Contemporary cinema not only aestheticizes intensity, but establishes it as the norm. Emotional instability, constant searching for oneself, and visible transformation become proof that life is being lived “properly.” Calmness has no narrative value. Repetition leads nowhere. Persistence is not a story. The viewer learns to read their own biography in the same language: decisions must reveal something, stages of life must lead to change, and every moment should somehow justify itself.
That is why mediocrity ceases to be neutral. It begins to look like a lack - not of experience, but of intensity. Not of meaning, but of drama. Cinema does not offer a language for a life that is about sustaining rather than breaking through; about being “okay” rather than “in process.” If you don’t become someone else, you risk your life not being considered meaningful enough. So it is not only ordinary life that disappears, but also the possibility of living it without shame. In a culture that demands constant narrative visibility, ordinariness becomes a private embarrassment. Cinema does not so much describe this as train us in it: it teaches us to expect crisis, to distrust stability, and to interpret calm as a narrative failure. Life without spectacle is no longer simply life. It is something not worth telling. And increasingly, something that we don’t really know how to defend.
This diagnosis, however, becomes more precise if we locate the problem not in cinema as such, but in its dominant, mainstream form. Ordinary life has not disappeared entirely from film language; it has been structurally displaced into the field of independent cinema, which operates outside the imperative of narrative escalation and visible transformation. Films such as Nomadland (2020) or Aftersun (2022) are built precisely around what mainstream cinema treats as narratively insufficient: duration instead of breakthrough, affective undercurrents instead of dramatic events, and lives that do not culminate in becoming “someone else.” Here, meaning does not arise from intensity or crisis, but from persistence, repetition, and the quiet labour of staying with what is already there. The fact that such films circulate largely outside the mainstream -and are legitimised primarily through festival circuits rather than mass distribution - reveals that the issue is not the cultural impossibility of ordinariness, but its incompatibility with a dominant narrative economy that demands constant justification through drama. Ordinariness survives, but only in spaces that can afford narrative restraint; it is not absent, but marginalised, rendered visible only where cinema is freed from the obligation to prove that life must be exceptional in order to matter.
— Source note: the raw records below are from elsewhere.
(** [data ? JSON.parse(data) : fallback], inside [try]: the fallback
    also stands for the [catch] branch. *)
Definition parse_or {A} (decode : json -> option A) (fallback : A)
  (data : option string) : A :=
  match data with
  | Some text =>
      if JsString.truthy text then
        match parse_as decode text with
        | Some v => v
        | None => fallback
        end
      else fallback
  | None => fallback
  end.

(** The three stores, on a storage that accepts every write: [setItem]
    does not throw, so [save], [add] and [remove] take their
    [return true].  Their [catch] branch, taken when the browser
    refuses the write, is in [Quota] below. *)

Module notesStorage.

Definition save (userId : string) (notes : list Note) (ls : storage)
  : bool * storage :=
  let key := getUserKey userId "notes" in
  (true, setItem key (stringify (notes_to_json notes)) ls).

Definition load (userId : string) (ls : storage) : list Note :=
  let key := getUserKey userId "notes" in
  let data := getItem key ls in
  parse_or notes_of_json [] data.

Definition clear (userId : string) (ls : storage) : storage :=
  let key := getUserKey userId "notes" in
  removeItem key ls.

End notesStorage.

Module sessionStorage.

Definition key : string := STORAGE_PREFIX +:+ "session".

Definition save (session : Session) (ls : storage) : bool * storage :=
  (true, setItem key (stringify (session_to_json session)) ls).

Definition load (ls : storage) : option Session :=
  let data := getItem key ls in
  parse_or (fun j => Some (session_of_json j)) None data.

Definition clear (ls : storage) : storage := removeItem key ls.

End sessionStorage.

Module syncQueue.

Definition key : string := STORAGE_PREFIX +:+ "sync_queue".

Definition getAll (ls : storage) : list Operation :=
  let data := getItem key ls in
  parse_or queue_of_json [] data.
This whole essay brings a point that I always felt while watching movies but never fully expressed and I’m glad that you wrote about this! I find it a shame that movies don’t try to find the beauty in the ordinary. I find the best movie that has done this is Studio Ghibli’s Whisper of the Heart. It truly captures the beauty of the everyday life of a young girl who’s just going through elementary school and wants to be a writer. It’s not over the top or dramatic, it’s cute and simple (I wrote about it on here cuz I’m literally obsessed with it lol) and I wish there were more movies showcasing regular people’s lives like that!